Today is Independence Day, a day which honors our nation's declaration of freedom from oppressive, meddling government. Lots of people will be picnicking and watching fireworks, but it would be good if everyone set aside a few minutes to read either the Declaration itself or perhaps the Bill of Rights appended to the Constitution a decade and a half later, or both. Wikipedia has a good summary of the history behind the Declaration and the people who signed it.

Like a church liturgy recited every Sunday, we've heard the main points of the founding documents so many times that we tend not to think about the significance of the words when we hear them again. Yet on this day we should take time to let them sink into our hearts and minds. Here, for example, is the best known passage in the Declaration:

We hold these truths to be self-evident, that all men are created equal, that they are endowed by their Creator with certain unalienable Rights, that among these are Life, Liberty and the pursuit of Happiness. That to secure these rights, Governments are instituted among Men, deriving their just powers from the consent of the governed, That whenever any Form of Government becomes destructive of these ends, it is the Right of the People to alter or to abolish it, and to institute new Government, laying its foundation on such principles and organizing its powers in such form, as to them shall seem most likely to effect their Safety and Happiness. Prudence, indeed, will dictate that Governments long established should not be changed for light and transient causes; and accordingly all experience hath shewn, that mankind are more disposed to suffer, while evils are sufferable, than to right themselves by abolishing the forms to which they are accustomed. But when a long train of abuses and usurpations, pursuing invariably the same Object evinces a design to reduce them under absolute Despotism, it is their right, it is their duty, to throw off such Government, and to provide new Guards for their future security.

Some of the men who undersigned these words paid dearly for it. They lost all they owned and in some cases, even lost their lives and the lives of their loved ones. Rush Limbaugh posts an outstanding essay (adapted, I believe, from a piece by Paul Harvey) which describes what the signers endured in order to secure our freedom. I urge you to read it to get a sense of the sacrifice these people made.
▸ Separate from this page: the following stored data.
(** The lines the SDK file has after those of the kernel's file. *)
Definition sdk_lines : list string := [
  ln "pub const open_read: u64 = 1 << 0;";
  ln "pub const open_write: u64 = 1 << 1;";
  ln "pub const open_create: u64 = 1 << 2;";
  ln "pub const open_truncate: u64 = 1 << 3;";
  ln "pub const open_append: u64 = 1 << 4;";
  ln "pub const open_close_on_exec: u64 = 1 << 5;";
  ln "pub const protection_read: u64 = 1 << 0;";
  ln "pub const protection_write: u64 = 1 << 1;";
  ln "pub const protection_execute: u64 = 1 << 2;";
  ln "pub const map_private: u64 = 1 << 0;";
  ln "pub const map_anonymous: u64 = 1 << 1;";
  ln "pub const map_fixed: u64 = 1 << 2;";
  ln "pub const map_fixed_no_replace: u64 = 1 << 3;";
  ln "pub const map_shared: u64 = 1 << 4;";
  ln "pub const poll_readable: u16 = 1 << 0;";
  ln "pub const poll_writable: u16 = 1 << 1;";
  ln "pub const poll_error: u16 = 1 << 2;";
  ln "pub const poll_hangup: u16 = 1 << 3;";
  ln "pub const address_family_ipv4: u16 = 2;";
  ln "pub const socket_stream: u16 = 1;";
  ln "pub const socket_datagram: u16 = 2;";
  ln "pub const protocol_tcp: u16 = 6;";
  ln "pub const protocol_udp: u16 = 17;";
  ln (nl +:+ "pub const AbiInfo = extern struct {");
  ln "    magic: u32,";
  ln "    size: u16,";
  ln "    major: u16,";
  ln "    minor: u16,";
  ln "    reserved0: u16,";
  ln "    page_size: u32,";
  ln "    syscall_base: u16,";
  ln "    syscall_count: u16,";
  ln "    reserved1: u32,";
  ln "    capabilities: u64,";
  ln "    user_base: u64,";
  ln "    user_end: u64,";
  ln "    maximum_io_bytes: u32,";
  ln "    maximum_path_bytes: u32,";
  ln "    maximum_processes: u16,";
  ln "    maximum_descriptors: u16,";
  ln "    maximum_sockets: u16,";
  ln "    reserved2: u16,";
  ln (ln "};");
  ln "pub const WaitStatus = extern struct {";
  ln "    pid: u32,";
  ln "    exit_status: u32,";
  ln "    state: u32,";
  ln "    fault_vector: u32,";
  ln "    fault_address: u64,";
  ln (ln "};");
  ln "pub const Stat = extern struct {";
  ln "    node: u32,";
  ln "    generation: u16,";
  ln "    kind: u8,";
  ln "    readonly: u8,";
  ln "    mode: u16,";
  ln "    mount_id: u8,";
  ln "    link_count: u8,";
  ln "    size: u64,";
  ln "    modified_tick: u64,";
  ln (ln "};");
  ln "pub const FileTimes = extern struct {";
  ln "    created_tick: u64,";
  ln "    modified_tick: u64,";
  ln "    changed_tick: u64,";
  ln "    accessed_tick: u64,";
  ln (ln "};");
  ln "pub const FileOwner = extern struct {";
  ln "    uid: u32,";
  ln "    gid: u32,";
  ln (ln "};");
  ln "pub const FilesystemStat = extern struct {";
  ln "    block_size: u64,";
  ln "    total_blocks: u64,";
  ln "    free_blocks: u64,";
  ln "    available_blocks: u64,";
  ln "    total_nodes: u64,";
  ln "    free_nodes: u64,";
  ln "    mount_id: u32,";
  ln "    filesystem_kind: u16,";
  ln "    flags: u16,";
  ln "    reserved: u64,";
  ln (ln "};");
  ln "pub const DirectoryEntry = extern struct {";
  ln "    node: u32,";
  ln "    kind: u8,";
  ln "    readonly: u8,";
  ln "    name_length: u16,";
  ln "    size: u64,";
  ln "    name: [32]u8,";
  ln (ln "};");
  ln "pub const PollDescriptor = extern struct {";
  ln "    fd: u16,";
  ln "    requested: u16,";
  ln "    returned: u16,";
  ln "    reserved: u16,";
  ln (ln "};");
  ln "pub const DirectoryEvent = extern struct {";
  ln "    sequence: u64,";
  ln "    node: u32,";
  ln "    generation: u16,";
  ln "    kind: u8,";
  ln "    flags: u8,";
  ln "    name_length: u16,";
  ln "    reserved0: [6]u8,";
  ln "    name: [32]u8,";
  ln "    reserved1: [8]u8,";
  ln (ln "};");
  ln "pub const IoVector = extern struct {";
  ln "    pointer: u64,";
  ln "    length: u64,";
  ln (ln "};");
  ln "pub const Ipv4SocketAddress = extern struct {";
  ln "    family: u16,";
  ln "    port_be: u16,";
  ln "    address_be: u32,";
  ln "};";
  ln (nl +:+ "pub const UserString = extern struct {");
  ln "    pointer: u64,";
  ln "    length: u16,";
  ln "    reserved0: u16 = 0,";
  ln "    reserved1: u32 = 0,";
  ln (ln "};");
  ln "pub const SpawnRequest = extern struct {";
  ln "    path_pointer: u64,";
  ln "    arguments_pointer: u64,";
  ln "    environment_pointer: u64,";
  ln "    path_length: u16,";
  ln "    argument_count: u16,";
  ln "    environment_count: u16,";
  ln "    flags: u16 = 0,";
  ln (ln "};");
  ln "pub const AuxvEntry = extern struct {";
  ln "    kind: u64,";
  ln "    value: u64,";
  ln "};"].

Definition generate_lines (spec : document) : result (list string * list string * list string) :=
  out ← generate_head spec;
  out ← generate_groups_1 spec out;
  out ← generate_groups_2 spec out;
  out ← foldM (generate_group spec) out ["capabilities"; "syscalls"; "errno"];
  syscalls ← key spec "syscalls";
  count ← value_count syscalls;
  let zig := out.1 ++ [ln (nl +:+ "pub const syscall_count: u16 = " +:+ str count +:+ ";")] in
  let nasm := out.2 ++ [ln (nl +:+ "%define ZIGOS_SYSCALL_COUNT " +:+ str count)] in
  Ok (zig, nasm, zig ++ sdk_lines).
Perhaps the most important thing to remember about freedom and individual liberty is this: In every generation there are those who seek to diminish liberty in order to promote what they think to be the collective good or to consolidate their own power. The struggle for freedom is not a once and done fight. It's an ongoing battle, like the contention between a rocky shore and the ceaseless pounding of the waves. The struggle may take different forms, the price to be paid might be greater or less depending on how far freedom's erosion has been allowed to advance before it's arrested and reversed, but it's the same struggle. It's the conflict between those who value being a free people and a state that inveigles us with grand promises of bread and circuses if we will but lay our freedom at their feet.

We live in a time when many citizens of this country have no memory of the cost of freedom and no particular love of the traditions and values which made this country great. Some of these persons have ascended to positions of political influence. For them the great beacons of the past are not our founding fathers but rather people like Karl Marx who argued vehemently for the abolition of individual rights and the establishment of a state where everyone was kept at the same level of economic and personal achievement. These individuals desire to establish a state in which those who get an education, work hard, stay married and sacrifice for their children can be exploited and pillaged in order to bail out those who choose not to order their lives this way, and that's what they've dedicated their lives to working for.

Individual freedom and liberty are under continual assault, even in the United States of America, and the Fourth of July offers us the perfect opportunity to reaffirm our vigilance and our commitment to protect our liberties and to maintain the values and traditions that have made this the greatest nation in the history of human civilization.